Он взял из миски камень, вытер его чёрной тканью и протянул мне. Камень был гладкий и холодный. На нём осталась влага, но он уже не казался речным дном. Он стал маленьким куском ночи, который можно держать в ладони без страха.

— Держи.

— Это передача?

— Нет. Это напоминание.

— О чём?

— Что тёмное не всегда враг. Иногда через него глаз возвращается к миру.

Я сжал камень. Он лёг тяжело, как маленькая земля.

— А передача?

Егор Лукич впервые улыбнулся по-настоящему, хотя улыбка сразу же спряталась в складках лица.

— Ты всё ещё думаешь, что передача — это вещь.

Я промолчал.

— Сегодня передача была не в камне. Она была в словах, которые ты сказал ей за спиной.

— «Ты здесь»?

— Да. Три раза. Первый раз ты сказал ей. Второй раз себе. Третий раз дороге.

Я почувствовал, как в груди стало тихо. Эти три слова вдруг вернулись ко мне не как часть ритуала, а как моя собственная проверка. Ты здесь. Не в бумаге. Не в прошлом. Не в роли. Здесь. За спиной живого человека. В сером утре. С рукой, которая дрожит, но держит.

— А куда дальше?

Он посмотрел на берёзовый лист.

— Теперь к росе.

— Где искать травницу?

— Не ищи травницу. Ищи ребёнка, который боится утра.

— Это что значит?

— То, что значит.

— Прямо ребёнка?

— Может, ребёнка. Может, в себе. Может, увидишь девочку. Может, услышишь плач на рассвете. Лунная дорога не любит точных указателей.

— Домна сказала: «Ищи ту, у которой дети не плачут на рассвете».

— Правильно сказала.

— А вы говорите: ребёнка, который боится утра.

— Одно без другого не откроется.

Я записал эту фразу. Егор Лукич сложил старые очки, серую нить и чёрную ткань обратно в сумку. Камень остался у меня.

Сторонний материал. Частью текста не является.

(* ===== verification/Literal.v ===== *)
(** * Component: record literals (pkg/config/literal.go)

    [parseLiteral] and [typeAssert] copy the [map[string]any] of a record's
    [value] into the struct of its type through package [reflect].  Reflection
    is modelled by a universe of Go types ([gotype]) and of values that carry
    their dynamic type ([goval]); a [reflect.Value] is an [option goval], [None]
    being the zero [Value] (no field matched).  Struct types are named and
    their fields, with the tags [literal.go] reads, are listed by
    [struct_fields], transcribed from pkg/dnsconfig and pkg/healthcheck.

    A map literal is the list of its entries in the order Go's [MapRange]
    visits them.  [typeAssert] recurses on the literal; its [fuel] is the depth
    of the literal ([LiteralParse.typeAssert_terminates] shows that this is always enough). *)

From S2P Require Import Prelude GoNet GoTime HealthCheck DnsConfig.

Local Open Scope Z_scope.

(** ** Types and values *)

Inductive gotype :=
| TBool | TInt | TInt8 | TInt16 | TInt32 | TInt64 | TDuration
| TUint | TUint8 | TUint16 | TUint32 | TUint64 | TUintptr
| TFloat32 | TFloat64 | TString
| TIP
| TSlice (t : gotype)
| TArray (n : nat) (t : gotype)
| TPtr (t : gotype)
| TMap (t : gotype)
| TAny
| TStruct (name : string)
| TChan | TFunc | TUnsafePointer.

#[export] Instance gotype_eq_dec : EqDecision gotype.
Proof. solve_decision. Defined.

Inductive kind :=
| KBool | KInt | KInt8 | KInt16 | KInt32 | KInt64
| KUint | KUint8 | KUint16 | KUint32 | KUint64 | KUintptr
| KFloat32 | KFloat64 | KString | KSlice | KArray | KPointer | KMap | KInterface
| KStruct | KChan | KFunc | KUnsafePointer.

#[export] Instance kind_eq_dec : EqDecision kind.
Proof. solve_decision. Defined.

(** [reflect.Type.Kind]: [time.Duration] is an [int64], [net.IP] a slice. *)
Definition kind_of (t : gotype) : kind :=
  match t with
  | TBool => KBool | TInt => KInt | TInt8 => KInt8 | TInt16 => KInt16 | TInt32 => KInt32
  | TInt64 | TDuration => KInt64
  | TUint => KUint | TUint8 => KUint8 | TUint16 => KUint16 | TUint32 => KUint32
  | TUint64 => KUint64 | TUintptr => KUintptr
  | TFloat32 => KFloat32 | TFloat64 => KFloat64 | TString => KString
  | TIP | TSlice _ => KSlice
  | TArray _ _ => KArray | TPtr _ => KPointer | TMap _ => KMap | TAny => KInterface
  | TStruct _ => KStruct | TChan => KChan | TFunc => KFunc | TUnsafePointer => KUnsafePointer
  end.
(** [Reload] after the file has been read. *)
Lemma Reload_run w w' d zs :
  let c := w_config w in
  FromDisk c (FilenamePrefix c +:+ ".json") LoadJSON w
  = (w', Ok (mkConfig (TrimSuffix (FilenamePrefix c +:+ ".json") (Ext (FilenamePrefix c +:+ ".json"))) None
               (d_ShutdownWait d) (d_AuthKey d) (d_Listen d) (d_Peers d) zs (chain c) (reload c))) ->
  w_config w' = c -> w_chans w' !! reload c = Some false ->
  Reload w = (mkWorld _ _ (w_heap w') (<[reload c := true]> (w_chans w')) (w_fs w') (w_trace w')
                (mkConfig (FilenamePrefix c) (Publisher c) (d_ShutdownWait d) (d_AuthKey d) (d_Listen d)
                   (d_Peers d) zs (chain c) (reload c)), Ok Sent).
Proof.
  intros c HF Hc Hr. unfold Reload. erewrite prog_bind_run; [|reflexivity]. fold c.
  erewrite prog_bind_run; [|unfold on_err; rewrite HF; reflexivity].
  erewrite prog_bind_run; [|reflexivity]. rewrite Hc. erewrite prog_bind_run; [|reflexivity].
  unfold send. cbn [w_chans set_config]. by rewrite Hr.
Qed.

(** Saving and reloading leaves the zones with the values of their literals. *)
Lemma Save_Reload_parses (w : World) (u : gmap string Zone) :
  let c := w_config w in let p := FilenamePrefix c in
  p <> "" -> p ∉ dirs (w_fs w) -> files (w_fs w) !! p = None -> fs_ready (w_fs w) ->
  Peers c <> [] -> w_chans w !! reload c = Some false ->
  zones_ok (w_heap w) (Zones c) -> names_all dotted (w_heap w) (Zones c) ->
  parses (view (w_heap w) (Zones c)) u ->
  (forall h1 c1 h2 c2, trimZones (w_heap w) c = Ok (h1, c1) -> trimZones h1 c1 = Ok (h2, c2) ->
     is_ok (yaml_Marshal (document h2 c2)) = true /\
     exists b ch, json_Encode (document h1 c1) = Ok b /\ json_Decode b = Ok (document h1 c1) /\
       chain_Add chain_New b = Ok ch) ->
  exists w1 w2, Save w = (w1, Ok tt) /\ Reload w1 = (w2, Ok Sent) /\ w_chans w2 !! reload c = Some true /\
    view (w_heap w2) (Zones (w_config w2)) = u /\
    w_config w2 = SetZones c (Zones (w_config w2)) /\
    exists b, saved_json w b /\ files (w_fs w2) !! (p +:+ ".json") = Some b.
Proof.
  intros c p Hp Hpd Hpf Hfs Hpeers Hchan Hok Hdot Hparse Hcodec.
  destruct (trimZones_spec dotted (w_heap w) c Hok dotted_inj Hdot) as (h1 & zs1 & Ht1 & R1).
  pose proof (renamed_ok _ _ _ _ _ Hok R1) as Hok1.
  assert (names_all bare h1 zs1) as Hb1.
  { eapply (renamed_names trimDot dotted); [exact Hok|exact R1| |exact Hdot]. intros; by apply trimDot_dotted. }
  destruct (trimZones_spec bare h1 (SetZones c zs1)) as (h2 & zs2 & Ht2 & _); [done| |done|].
  { intros n1 n2 E1%trimDot_bare E2%trimDot_bare. congruence. }
  destruct (Hcodec _ _ _ _ Ht1 Ht2) as (Hyaml & b & ch & He & Hd & Hch).
  destruct (yaml_Marshal (document h2 (SetZones (SetZones c zs1) zs2))) as [b2| | |] eqn:Ey; try done.
  destruct (Save_run w _ _ _ _ _ _ Hp Hpd Hpf Hfs Ht1 He Ht2 Ey) as (w1 & HS & Hh & Hc & Hcs & Hfs1 & Hf1).
  pose proof (renamed_view _ _ _ _ _ Hok R1) as V1. pose proof (proj1 (names_all_view dotted _ _ Hok) Hdot) as Hvd.
  destruct (parses_renamed trimDot _ _ u V1 Hparse) as (u1 & U1 & [P1 P2]).
  { intros k1 k2 [z1 E1] [z2 E2]. apply dotted_inj; [apply (Hvd _ _ E1)|apply (Hvd _ _ E2)]. }
  rewrite document_peers in Hd. set (d := Build_Document _ _ _ _ _) in Hd.
  assert (forall k z, u1 !! k = Some z -> exists z1, view h1 zs1 !! k = Some z1 /\ full_zone z /\ zone_names z = zone_names z1) as Hu1.
  { intros k z Hz. destruct (P2 k) as [z1 Hz1]; [eauto|]. destruct (P1 _ _ Hz1) as (z' & Hz' & Hcz). simplify_eq. exists z1.
    split; [done|]. apply convert_zone_full; [done|]. by eapply zones_ok_full. }
  destruct (FromDisk_run LoadJSON (w_config w1) (p +:+ ".json") w1 b d u1)
    as (w2 & zs & HF & Hc2 & Hfs2 & _ & Hv & Hchs).
  { apply Hfs1. } { done. } { by eapply LoadJSON_loads. } { done. }
  { intros k z. cbn [d_Zones d]. rewrite lookup_fmap. intros (z1 & Hz1 & ->)%fmap_Some. by apply P1. }
  { intros k. cbn [d_Zones d]. rewrite lookup_fmap, fmap_is_Some. apply P2. }
  { intros k z (z1 & _ & Hf & _)%Hu1. done. }
  { intros k z (z1 & Hz1 & _ & ->)%Hu1. revert k z1 Hz1. by apply names_all_view. }
  exists w1. eexists. split; [done|]. rewrite Hc in HF. split; [|split_and!].
  - apply (Reload_run w1 w2 d zs); rewrite ?Hc; [done..| |].
    + by rewrite Hc2, Hc.
    + apply Hchs. by rewrite Hcs.
  - cbn [w_chans]. rewrite Hc. apply lookup_insert_eq.
  - cbn [w_heap w_config Zones]. eapply view_renamed_back; [exact U1|exact Hv|..];
      (intros k z Hz; destruct Hparse as [Q1 Q2]; destruct (Q2 k) as [z0 Hz0]; [eauto|];
       destruct (Q1 _ _ Hz0) as (z' & Hz' & Hcz); simplify_eq;
       destruct (convert_zone_full _ _ Hcz) as [Hf Hn]; [exact (zones_ok_full _ _ _ _ Hok Hz0)|]).
    + done.
    + rewrite Hn. destruct (Hvd _ _ Hz0) as [Hdk Hdz]. split; [by destruct (trimDot_dotted k Hdk)|]. eapply Forall_impl; [done|]. intros n Hdn. by destruct (trimDot_dotted n Hdn).
  - cbn [w_config Zones]. rewrite Hc. reflexivity.
  - exists b. cbn [w_fs]. rewrite Hfs2. split; [by eexists _, _|exact Hf1].
Qed.
Lemma example_serves : serves example_heap example_server.
Proof.
  unfold serves, example_server, example_heap, example_zones. cbn [ds_Zones].
  intros k l [_ <-]%lookup_singleton_Some. exists example_zone. split; [done|]. split_and!.
  - split; by eexists.
  - by repeat constructor.
  - repeat (apply Forall_cons; split; [reflexivity|]). by apply Forall_nil.
Qed.

Lemma ServeDNS_spec_witness :
  exists m, ServeDNS example_heap example_server (query "foo.test.home.arpa." dns_TypeA) = Ok m /\
    msg_Authoritative m = true /\
    Forall (answers_question "foo.test.home.arpa." dns_TypeA) (msg_Answer m).
Proof.
  pose proof (ServeDNS_spec example_heap example_server (query "foo.test.home.arpa." dns_TypeA) example_serves) as H.
  destruct (ServeDNS example_heap example_server (query "foo.test.home.arpa." dns_TypeA)) as [m| | |] eqn:E;
    [|vm_compute in E; discriminate E..].
  exists m. split; [reflexivity|]. split; [vm_compute in E; injection E as <-; reflexivity|].
  destruct H as (_ & _ & _ & Hm & _). exact (Hm _ _ eq_refl).
Defined.

Definition lb_record : Record_ :=
  {| rec_Type := TypeLB; rec_Name := "bar.test.home.arpa."; rec_LiteralValue := example_LB;
     rec_Value := Some (ValLB {| lb_Listeners := ["foo:8000"]; lb_Kind := "tcp"; lb_Backends := ["127.0.0.1:8001"];
       lb_SimultaneousConnections := 16384; lb_MaxConnectionsPerAddress := 32768; lb_ConnectionTimeout := 0;
       lb_TTL := 60; lb_TLS := None; lb_HealthCheck := [] |}) |}.
Definition lb_heap : Heap := {[ 1%positive := {| z_SOA := None; z_NS := None; z_Records := [lb_record] |} ]}.

Lemma LB_query_fatal_witness :
  exists msg, ServeDNS lb_heap example_server (query "bar.test.home.arpa." dns_TypeA) = Fatal msg.
Proof.
  eapply (LB_query_fatal lb_heap example_server _ _ [] 1%positive _ 0 lb_record _ "foo:8000");
    try reflexivity; try done.
  - by repeat constructor.
  - by left.
Defined.

Lemma Save_hides_records_witness :
  exists h' c' m, trimZones (MR := canonical_range) example_heap example_config = Ok (h', c') /\
    ServeDNS h' example_server (query "foo.test.home.arpa." dns_TypeA) = Ok m /\ msg_Rcode m = RcodeNameError.
Proof.
  destruct (trimZones (MR := canonical_range) example_heap example_config) as [[h' c']| | |] eqn:E;
    [|vm_compute in E; discriminate E..].
  destruct (@Save_hides_records _ canonical_range unit example_heap h' example_config c' example_server
    (query "foo.test.home.arpa." dns_TypeA) _ [] example_zones_ok example_dotted eq_refl E eq_refl) as (m & H1 & H2 & _).
  - by apply dotted_dec.
  - done.
  - done.
  - exists h', c', m. split; [reflexivity|]. split; [exact H1|exact H2].
Defined.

— Запомни карту, — сказал он, завязывая верёвку. — Не болезни ищи. Страхи. Но не говори людям: «твоя болезнь от страха». Это грубо и глупо. Болезнь может иметь много корней. Тело не любит, когда его объясняют одним словом. Но страх почти всегда становится её тенью. А иногда тень такая густая, что сама закрывает свет.

Он надел шапку.

— Это важно?

— Это закон для твоей книги. Если начнёшь всё сводить к страху — соврёшь. Если страх не увидишь — ослепнешь как собиратель.

Я кивнул.

— И ещё. Вий не виноват, что человек боится.

— А кто виноват?

— Вопрос плохой. Не всё лечится виной.

Он подошёл к двери, но задержался, словно прислушался к чему-то не в комнате, а за ней.

— Вий держит веки, пока человек не готов смотреть. Но если человек готов, Вий отдаёт ключ. Сегодня Аня получила свой первый ключ: камень в воде. Ты получил свой: не всякая тьма враг.

— А вы?

— А я старый. Мне уже не ключи, а замки снятся.

Он вышел. Дверь закрылась тихо, почти осторожно, будто тоже не хотела пугать утро.

Я остался один.

На столе лежали мои предметы. Теперь к ним добавился тёмный камень. Берёзовый лист в бумаге был сухой, но когда я развернул его, от него снова пахнуло мокрой травой. Липовый цвет Домны тоже дал слабый запах. Огарок свечи казался теплее обычного. Всё это вместе уже не было коллекцией. Это была карта, но карта не мест, а состояний. Ключ — порог. Узелок — вода. Огарок — мера. Лист — роса. Камень — тьма, которая не враг.